§ **Your task**: Repeat the entries shown below with every word and mark intact.

§ **Dataset records**:
+ + +

(** ** The three status filters *)

Lemma filter_partition (p q r : task -> bool) (l : list task) :
  (forall t, In t l -> r t = p t || q t) ->
  (forall t, In t l -> p t && q t = false) ->
  Permutation (filter p l ++ filter q l) (filter r l).
Proof.
  induction l as [|x l IH]; intros Hr Hpq; [constructor|].
  assert (IH' : Permutation (filter p l ++ filter q l) (filter r l)).
  { apply IH; intros t Ht; [apply Hr | apply Hpq]; right; exact Ht. }
  cbn [filter]. rewrite (Hr x) by (left; reflexivity).
  pose proof (Hpq x (or_introl eq_refl)) as Hx.
  destruct (p x), (q x); cbn [orb]; try discriminate.
  - cbn [app]. constructor. exact IH'.
  - apply Permutation_sym, Permutation_cons_app, Permutation_sym, IH'.
  - exact IH'.
Qed.

Lemma with_status_filters (st : string) (a : ToDoApp.app) (t : task) :
  all_filters (with_status st a) t
  = search_filter a t
    && (if String.eqb st "Активные" then is_done t =? 0
        else if String.eqb st "Выполненные" then is_done t =? 1 else true)
    && priority_filter a t && category_filter a t.
Proof. reflexivity. Qed.

(** X21. The status filter splits the view: with the other filters and
    the sort settings the same, no row is both in the view of the active
    tasks and in the view of the done tasks, every row of either is in
    the view of all tasks, and when every completion flag of the table is
    0 or 1 the two views together hold exactly the rows of the view of
    all tasks.  A row with another flag is in the view of all tasks
    only. *)
Theorem status_views_split (a : ToDoApp.app) :
  exists active done all,
    ToDoApp._query_tasks (with_status "Активные" a) = Ok active
    /\ ToDoApp._query_tasks (with_status "Выполненные" a) = Ok done
    /\ ToDoApp._query_tasks (with_status "Все" a) = Ok all
    /\ (forall t, In t active -> In t done -> False)
    /\ (forall t, In t active \/ In t done -> In t all)
    /\ (forall t, In t all -> is_done t <> 0 -> is_done t <> 1 ->
                  ~ In t active /\ ~ In t done)
    /\ (Forall flag_ok (TaskRepo.rows (ToDoApp.repo a)) ->
        Permutation (active ++ done) all).
Proof.
  rewrite !query_tasks_value.
  do 3 eexists. split; [reflexivity|]. split; [reflexivity|].
  split; [reflexivity|].
  assert (Hin : forall st t,
             In t (Sql.order_by (ToDoApp.query_order (with_status st a))
                     (filter (all_filters (with_status st a))
                        (TaskRepo.rows (ToDoApp.repo (with_status st a)))))
             <-> In t (TaskRepo.rows (ToDoApp.repo a))
                 /\ all_filters (with_status st a) t = true).
  { intros st t. rewrite In_order_by, filter_In. reflexivity. }
  split; [|split; [|split]].
  - intros t H1 H2. apply Hin in H1. apply Hin in H2.
    destruct H1 as [_ H1]. destruct H2 as [_ H2].
    rewrite with_status_filters in H1, H2. cbn in H1, H2.
    rewrite !andb_true_iff in H1, H2.
    destruct H1 as [[[_ H1] _] _]. destruct H2 as [[[_ H2] _] _].
    apply Z.eqb_eq in H1. apply Z.eqb_eq in H2. lia.
  - intros t [H|H]; apply Hin in H; apply Hin; destruct H as [Ht H];
      (split; [exact Ht|]); rewrite with_status_filters in *; cbn in *;
      rewrite !andb_true_iff in *; tauto.
  - intros t _ H0 H1. split; intros H; apply Hin in H; destruct H as [_ H];
      rewrite with_status_filters in H; cbn in H;
      rewrite !andb_true_iff in H; destruct H as [[[_ H] _] _];
      apply Z.eqb_eq in H; contradiction.
  - intros Hflags.
    eapply Permutation_trans;
      [apply Permutation_app; apply order_by_perm|].
    eapply Permutation_trans; [|apply Permutation_sym, order_by_perm].
    apply filter_partition.
    + intros t Ht. rewrite !with_status_filters. cbn.
      rewrite Forall_forall in Hflags. destruct (Hflags t Ht) as [E|E];
        rewrite E; cbn;
        destruct (search_filter a t), (priority_filter a t),
          (category_filter a t); reflexivity.
    + intros t Ht. rewrite !with_status_filters. cbn.
      destruct (Z.eqb_spec (is_done t) 0) as [E0|E0];
        destruct (Z.eqb_spec (is_done t) 1) as [E1|E1]; try lia;
        destruct (search_filter a t), (priority_filter a t),
          (category_filter a t); reflexivity.
Qed.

+ + +

§ **Problem solution**:
(** ** The three status filters *)

Lemma filter_partition (p q r : task -> bool) (l : list task) :
  (forall t, In t l -> r t = p t || q t) ->
  (forall t, In t l -> p t && q t = false) ->
  Permutation (filter p l ++ filter q l) (filter r l).
Proof.
  induction l as [|x l IH]; intros Hr Hpq; [constructor|].
  assert (IH' : Permutation (filter p l ++ filter q l) (filter r l)).
  { apply IH; intros t Ht; [apply Hr | apply Hpq]; right; exact Ht. }
  cbn [filter]. rewrite (Hr x) by (left; reflexivity).
  pose proof (Hpq x (or_introl eq_refl)) as Hx.
  destruct (p x), (q x); cbn [orb]; try discriminate.
  - cbn [app]. constructor. exact IH'.
  - apply Permutation_sym, Permutation_cons_app, Permutation_sym, IH'.
  - exact IH'.
Qed.

Lemma with_status_filters (st : string) (a : ToDoApp.app) (t : task) :
  all_filters (with_status st a) t
  = search_filter a t
    && (if String.eqb st "Активные" then is_done t =? 0
        else if String.eqb st "Выполненные" then is_done t =? 1 else true)
    && priority_filter a t && category_filter a t.
Proof. reflexivity. Qed.

(** X21. The status filter splits the view: with the other filters and
    the sort settings the same, no row is both in the view of the active
    tasks and in the view of the done tasks, every row of either is in
    the view of all tasks, and when every completion flag of the table is
    0 or 1 the two views together hold exactly the rows of the view of
    all tasks.  A row with another flag is in the view of all tasks
    only. *)
Theorem status_views_split (a : ToDoApp.app) :
  exists active done all,
    ToDoApp._query_tasks (with_status "Активные" a) = Ok active
    /\ ToDoApp._query_tasks (with_status "Выполненные" a) = Ok done
    /\ ToDoApp._query_tasks (with_status "Все" a) = Ok all
    /\ (forall t, In t active -> In t done -> False)
    /\ (forall t, In t active \/ In t done -> In t all)
    /\ (forall t, In t all -> is_done t <> 0 -> is_done t <> 1 ->
                  ~ In t active /\ ~ In t done)
    /\ (Forall flag_ok (TaskRepo.rows (ToDoApp.repo a)) ->
        Permutation (active ++ done) all).
Proof.
  rewrite !query_tasks_value.
  do 3 eexists. split; [reflexivity|]. split; [reflexivity|].
  split; [reflexivity|].
  assert (Hin : forall st t,
             In t (Sql.order_by (ToDoApp.query_order (with_status st a))
                     (filter (all_filters (with_status st a))
                        (TaskRepo.rows (ToDoApp.repo (with_status st a)))))
             <-> In t (TaskRepo.rows (ToDoApp.repo a))
                 /\ all_filters (with_status st a) t = true).
  { intros st t. rewrite In_order_by, filter_In. reflexivity. }
  split; [|split; [|split]].
  - intros t H1 H2. apply Hin in H1. apply Hin in H2.
    destruct H1 as [_ H1]. destruct H2 as [_ H2].
    rewrite with_status_filters in H1, H2. cbn in H1, H2.
    rewrite !andb_true_iff in H1, H2.
    destruct H1 as [[[_ H1] _] _]. destruct H2 as [[[_ H2] _] _].
    apply Z.eqb_eq in H1. apply Z.eqb_eq in H2. lia.
  - intros t [H|H]; apply Hin in H; apply Hin; destruct H as [Ht H];
      (split; [exact Ht|]); rewrite with_status_filters in *; cbn in *;
      rewrite !andb_true_iff in *; tauto.
  - intros t _ H0 H1. split; intros H; apply Hin in H; destruct H as [_ H];
      rewrite with_status_filters in H; cbn in H;
      rewrite !andb_true_iff in H; destruct H as [[[_ H] _] _];
      apply Z.eqb_eq in H; contradiction.
  - intros Hflags.
    eapply Permutation_trans;
      [apply Permutation_app; apply order_by_perm|].
    eapply Permutation_trans; [|apply Permutation_sym, order_by_perm].
    apply filter_partition.
    + intros t Ht. rewrite !with_status_filters. cbn.
      rewrite Forall_forall in Hflags. destruct (Hflags t Ht) as [E|E];
        rewrite E; cbn;
        destruct (search_filter a t), (priority_filter a t),
          (category_filter a t); reflexivity.
    + intros t Ht. rewrite !with_status_filters. cbn.
      destruct (Z.eqb_spec (is_done t) 0) as [E0|E0];
        destruct (Z.eqb_spec (is_done t) 1) as [E1|E1]; try lia;
        destruct (search_filter a t), (priority_filter a t),
          (category_filter a t); reflexivity.
Qed.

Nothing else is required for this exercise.